Let us consider the second alternative.


Hyperinflation is when money dies. The official currency buys little of value. Output falls. People are reduced to selling off heirlooms and luxury goods for alternative currencies: gold coins, silver coins, and that most widely accepted currency, cigarettes.

The classic modern case of hyperinflation is Germany, 1921—23. A readable book on this social disaster is Adam Ferguson’s book, When Money Dies (1975). It is subtitled, “The Nightmare of the Weimar Collapse.” You can read it here.

An older, more academic, and widely respected book is Constantino Brresciani-Turroni’s The Economics of Inflation: A Study of Currency Depreciation in Post-War Germany (1931). It is available free here.

A fine novel on this era is Erich Remarque’s The Black Obelisk (1956). He is more famous for All Quiet on the Western Front.

Whenever a contemporary economic analyst predicts hyperinflation in the United States, he is likely to offer the German inflation as his example of how bad things can get. The problem with this approach is that it ignores the last nine decades of American urbanization. We do not live in post-World War I Germany. We do not live in the relatively low division of labor society of post-War Germany.

In 1921, Germany was a militarily defeated nation. It had gone through years of price controls and rationing. The war had destroyed urban capital. The population was still mainly rural or small town: around 70%. There were about 60 million people. The largest city was Berlin, with about two million people. No other city was over a million, and most of the dozen large ones were in the 600,000 range.

The degree of specialization in Germany in 1921 compared to the United States today was minimal. Food was available without long supply routes from farm areas into cities. Money was mainly currency. It was not fractionally reserved digital money in banks. Most people did not have bank accounts. People could barter.

Today, hyperinflation would threaten supply lines into cities: food, gasoline, coal (electrical power). It would threaten the production of crops, which is a highly mechanized business. It would make food costs central in household budgets. Instead of spending about 10% of our income on food, as Americans do today, we would likely spend half or more. Unemployment would be widespread — the people not producing vital services.

The breakdown of modern urban society is unthinkable. Central bank economists know this. They are urban. They are tenured or close to it.

I do not think central bankers will move to a hyperinflation scenario. To do so would be opposed to their personal self-interest. At some point, they will tell their respective treasury departments, “you’re on your own.”

Then will come the great default.


Money today is monetized debt. Central banks and commercial banks monetize debt.

If they move to hyperinflation, they will kill money. When money dies, urban people will die.

If they do not move toward mass inflation, they will create a new Great Depression. We almost had this in late 2008.
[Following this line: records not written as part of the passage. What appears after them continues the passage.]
Lemma dhcp_input_spec c pkt len :
  dhcp_ok c → octets pkt → len < DHCP_MIN_MESSAGE ∨ (552 ≤ length pkt)%nat →
  ∃ c' rc, dhcp_input (Some c) (Some pkt) len = Some (Some c', rc) ∧ dhcp_ok c' ∧ dc_mac c' = dc_mac c ∧
    dc_udp_tx c' = dc_udp_tx c ∧ dc_udp_arg c' = dc_udp_arg c ∧
    abs_input (dc_mac c) pkt len (dhcp_view c) = (dhcp_view c', rc).
Proof.
  intros Hc Ho Hl. unfold abs_input. destruct (Z.ltb_spec len DHCP_MIN_MESSAGE) as [Hlt|Hge].
  { exists c, DHCP_ERR_BAD_PACKET. unfold dhcp_input. rewrite (do_init _ Hc), (proj2 (Z.ltb_lt _ _)) by done. done. }
  destruct Hl as [|Hl]; [lia|]. rewrite dhcp_input_read by done. cbn [da_xid dhcp_view].
  destruct (read_reply _ _ pkt) as [r|] eqn:Er; [|by exists c, DHCP_ERR_BAD_PACKET].
  assert (get_field 4 pkt off_yiaddr = Some (rp_yiaddr r) ∧ get_field 4 pkt off_siaddr = Some (rp_siaddr r) ∧
    Forall (λ o, octets o.2) (rp_options r)) as (Ey & Es & Hos).
  { unfold read_reply in Er. destruct (decide _); [|done]. apply (inj Some) in Er as <-. cbn [rp_yiaddr rp_siaddr rp_options].
    rewrite !get_field_le by (unfold off_yiaddr, off_siaddr; lia). split_and!; [done..|].
    by apply dhcp_options_octets, Forall_take, Forall_drop. }
  clear Er. pose proof (learn_lease_u32 c _ Hc Hos) as Hlease.
  unfold abs_reply. set (p := learn (da_params (dhcp_view c)) (rp_options r)) in *.
  assert (is_Some (last_ip DHCP_OPT_SERVER_ID (rp_options r)) →
          default (rp_siaddr r) (last_ip DHCP_OPT_SERVER_ID (rp_options r)) = pa_server p) as Hsrv.
  { intros [v E]. unfold p, learn. cbn [pa_server]. by rewrite E. }
  clearbody p. destruct p as [srv mask rt dns lease]. cbn [pa_lease pa_server pa_netmask pa_router pa_dns] in *.
  set (c1 := with_params c _).
  assert (dhcp_ok c1) as Hc1 by (destruct Hc; constructor; done).
  unfold dhcp_reply. rewrite Ey, Es, !obind_Some. change (dc_state c1) with (dc_state c).
  cbn [dhcp_view da_phase da_seed da_xid da_ip da_offer da_left].
  destruct (_ =? DHCPOFFER); [|destruct (_ =? DHCPACK); [|destruct (_ =? DHCPNAK)]].
  - destruct (decide (dc_state c = DHCP_STATE_SELECTING)) as [E|E].
    + rewrite bool_decide_true by done. cbn [negb]. destruct (decide (is_Some (last_ip DHCP_OPT_SERVER_ID (rp_options r)))) as [Hs|Hs].
      * rewrite bool_decide_true by done. cbn [negb]. rewrite obind_Some, Hsrv by done. eexists _, _. split; [done|].
        split; [by apply (ok_same c1)|]. by rewrite <-E.
      * rewrite bool_decide_false by done. cbn [negb]. rewrite obind_Some.
        apply eq_None_not_Some in Hs as ->. eexists _, _. split; [done|].
        split; [by apply (ok_same c1)|]. by rewrite <-E.
    + rewrite bool_decide_false by done. by exists c1, DHCP_ERR_STATE.
  - destruct (decide (dc_state c = DHCP_STATE_REQUESTING)) as [E|E].
    + rewrite bool_decide_true by done. cbn [negb andb]. rewrite obind_Some.
      change (dc_lease_seconds (c1 <| dc_client_ip := rp_yiaddr r |>)) with lease.
      destruct (Z.eqb_spec lease 0); (eexists _, _; split; [done|]; split; [|done]).
      * by apply (ok_lease c1).
      * apply (ok_lease c1); try done. unfold is_u32 in *. cbn. lia.
    + assert (dc_state c ≠ DHCP_STATE_RENEWING) as Hn by (intros En; pose proof (do_phase _ Hc) as Hp; rewrite En in Hp; set_solver).
      rewrite !bool_decide_false by done. by exists c1, DHCP_ERR_STATE.
  - eexists _, _. split; [done|]. split; [|done]. by apply (ok_idle c1).
  - by exists c1, DHCP_ERR_BAD_PACKET.
Qed.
There is no pain-free way out of this dilemma. Central bankers want to delay the day of reckoning. So do politicians. So do investment fund managers.

The governments are all running huge deficits. Central banks follow policies of low interest rates. The extent of the prior misallocation of resources is becoming harder to conceal.

The powers that be will cease to be powers if money dies. They have based their political control and their wealth on their control of digital money. This is the line to which the hook of state power is attached. To destroy the currency is to break this line. Better a new Great Depression than hyperinflation, if you are a central banker.

If money dies, a lot more than money will die. This includes Bernanke’s pension. He knows this.